◆ Supplied data:

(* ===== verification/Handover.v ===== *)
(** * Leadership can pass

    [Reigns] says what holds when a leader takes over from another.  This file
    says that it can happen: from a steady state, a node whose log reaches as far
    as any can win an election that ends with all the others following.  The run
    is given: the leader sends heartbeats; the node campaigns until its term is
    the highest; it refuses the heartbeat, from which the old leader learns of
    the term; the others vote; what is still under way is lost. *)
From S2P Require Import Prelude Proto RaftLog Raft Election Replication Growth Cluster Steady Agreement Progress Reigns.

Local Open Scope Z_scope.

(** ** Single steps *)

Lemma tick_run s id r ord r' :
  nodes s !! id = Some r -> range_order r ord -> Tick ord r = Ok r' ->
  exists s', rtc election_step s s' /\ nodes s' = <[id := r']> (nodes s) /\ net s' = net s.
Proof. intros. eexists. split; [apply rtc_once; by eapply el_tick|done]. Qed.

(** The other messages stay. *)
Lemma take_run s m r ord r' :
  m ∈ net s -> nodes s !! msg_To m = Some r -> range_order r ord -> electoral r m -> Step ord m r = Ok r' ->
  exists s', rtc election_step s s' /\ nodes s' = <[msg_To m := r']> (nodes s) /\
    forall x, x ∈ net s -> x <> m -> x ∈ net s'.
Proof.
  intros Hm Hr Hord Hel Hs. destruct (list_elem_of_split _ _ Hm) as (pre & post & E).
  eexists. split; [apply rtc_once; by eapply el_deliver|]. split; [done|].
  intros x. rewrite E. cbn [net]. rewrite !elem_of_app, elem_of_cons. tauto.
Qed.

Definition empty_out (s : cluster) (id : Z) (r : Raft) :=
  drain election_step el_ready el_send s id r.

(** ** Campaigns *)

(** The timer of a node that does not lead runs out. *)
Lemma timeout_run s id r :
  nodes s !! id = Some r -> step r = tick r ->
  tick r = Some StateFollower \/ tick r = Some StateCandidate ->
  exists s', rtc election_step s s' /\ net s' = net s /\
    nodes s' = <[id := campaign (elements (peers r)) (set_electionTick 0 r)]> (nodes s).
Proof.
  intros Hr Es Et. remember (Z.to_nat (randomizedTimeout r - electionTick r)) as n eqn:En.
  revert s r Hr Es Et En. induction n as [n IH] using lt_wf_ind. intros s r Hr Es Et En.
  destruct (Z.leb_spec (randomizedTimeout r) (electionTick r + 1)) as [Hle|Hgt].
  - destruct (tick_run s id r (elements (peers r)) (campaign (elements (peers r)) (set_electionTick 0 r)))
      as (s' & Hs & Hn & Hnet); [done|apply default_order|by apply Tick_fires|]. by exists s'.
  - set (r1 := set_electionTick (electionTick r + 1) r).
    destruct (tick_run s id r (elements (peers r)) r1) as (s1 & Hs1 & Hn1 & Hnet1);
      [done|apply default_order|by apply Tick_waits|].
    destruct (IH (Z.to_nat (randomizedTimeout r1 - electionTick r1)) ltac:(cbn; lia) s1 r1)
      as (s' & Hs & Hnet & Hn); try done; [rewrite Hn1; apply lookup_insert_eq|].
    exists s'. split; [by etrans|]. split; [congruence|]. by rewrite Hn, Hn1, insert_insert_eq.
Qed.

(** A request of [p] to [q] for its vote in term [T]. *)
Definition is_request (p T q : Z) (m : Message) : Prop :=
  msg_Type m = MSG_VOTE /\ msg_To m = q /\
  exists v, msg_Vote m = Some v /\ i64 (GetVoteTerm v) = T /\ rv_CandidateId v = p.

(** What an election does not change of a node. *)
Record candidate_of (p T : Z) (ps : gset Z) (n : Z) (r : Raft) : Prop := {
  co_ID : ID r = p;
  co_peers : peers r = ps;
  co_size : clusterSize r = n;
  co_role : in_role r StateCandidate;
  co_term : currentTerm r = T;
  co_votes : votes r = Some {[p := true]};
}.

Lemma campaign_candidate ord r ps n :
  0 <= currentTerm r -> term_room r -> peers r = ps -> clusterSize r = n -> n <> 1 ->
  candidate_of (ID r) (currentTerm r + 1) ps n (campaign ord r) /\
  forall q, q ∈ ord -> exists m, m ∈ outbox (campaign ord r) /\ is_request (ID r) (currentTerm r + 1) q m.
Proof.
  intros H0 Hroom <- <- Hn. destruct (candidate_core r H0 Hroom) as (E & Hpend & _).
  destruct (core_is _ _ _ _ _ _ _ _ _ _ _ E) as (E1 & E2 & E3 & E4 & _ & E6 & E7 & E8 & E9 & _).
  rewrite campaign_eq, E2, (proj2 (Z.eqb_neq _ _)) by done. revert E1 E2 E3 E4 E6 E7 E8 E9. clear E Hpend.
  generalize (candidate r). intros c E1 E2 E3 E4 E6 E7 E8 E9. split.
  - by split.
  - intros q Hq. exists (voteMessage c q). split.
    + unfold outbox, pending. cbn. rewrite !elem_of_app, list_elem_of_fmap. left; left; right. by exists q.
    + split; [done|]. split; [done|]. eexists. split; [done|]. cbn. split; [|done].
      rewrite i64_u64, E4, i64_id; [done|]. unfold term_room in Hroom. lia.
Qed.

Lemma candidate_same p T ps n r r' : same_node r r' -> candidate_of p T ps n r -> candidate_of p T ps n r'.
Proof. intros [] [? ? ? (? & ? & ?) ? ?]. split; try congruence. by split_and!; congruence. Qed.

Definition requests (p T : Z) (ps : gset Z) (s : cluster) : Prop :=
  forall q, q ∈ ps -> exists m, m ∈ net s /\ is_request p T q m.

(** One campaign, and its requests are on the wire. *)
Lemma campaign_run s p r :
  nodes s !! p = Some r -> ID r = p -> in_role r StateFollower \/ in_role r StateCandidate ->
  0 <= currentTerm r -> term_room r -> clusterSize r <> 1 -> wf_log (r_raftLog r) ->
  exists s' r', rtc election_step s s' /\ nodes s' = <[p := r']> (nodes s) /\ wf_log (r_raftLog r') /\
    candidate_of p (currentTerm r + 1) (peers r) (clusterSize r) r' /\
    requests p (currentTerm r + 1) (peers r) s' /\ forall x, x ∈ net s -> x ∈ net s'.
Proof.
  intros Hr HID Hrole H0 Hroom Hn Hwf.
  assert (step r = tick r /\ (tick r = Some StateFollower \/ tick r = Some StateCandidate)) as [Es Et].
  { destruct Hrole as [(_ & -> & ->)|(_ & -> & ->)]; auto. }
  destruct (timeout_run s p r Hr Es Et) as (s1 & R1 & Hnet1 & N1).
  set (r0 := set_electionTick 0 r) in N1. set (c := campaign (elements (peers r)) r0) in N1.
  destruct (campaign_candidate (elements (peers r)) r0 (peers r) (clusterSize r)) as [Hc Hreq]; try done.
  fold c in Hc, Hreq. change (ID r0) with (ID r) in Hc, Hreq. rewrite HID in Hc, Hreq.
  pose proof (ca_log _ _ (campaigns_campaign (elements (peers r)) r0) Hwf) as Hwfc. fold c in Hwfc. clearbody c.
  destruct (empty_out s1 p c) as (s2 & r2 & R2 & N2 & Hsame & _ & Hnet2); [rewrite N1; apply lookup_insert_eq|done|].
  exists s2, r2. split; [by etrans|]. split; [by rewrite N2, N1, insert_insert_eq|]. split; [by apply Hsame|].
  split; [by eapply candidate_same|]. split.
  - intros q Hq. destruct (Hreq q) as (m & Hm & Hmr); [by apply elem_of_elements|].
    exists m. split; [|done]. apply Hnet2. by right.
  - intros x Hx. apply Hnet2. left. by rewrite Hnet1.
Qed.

◆ Exercise aim: The lines from the start of the entries above through the line containing "says that it" are the ones to return, please; copy them exactly and include both ends.

◆ Result:
(* ===== verification/Handover.v ===== *)
(** * Leadership can pass

    [Reigns] says what holds when a leader takes over from another.  This file
    says that it can happen: from a steady state, a node whose log reaches as far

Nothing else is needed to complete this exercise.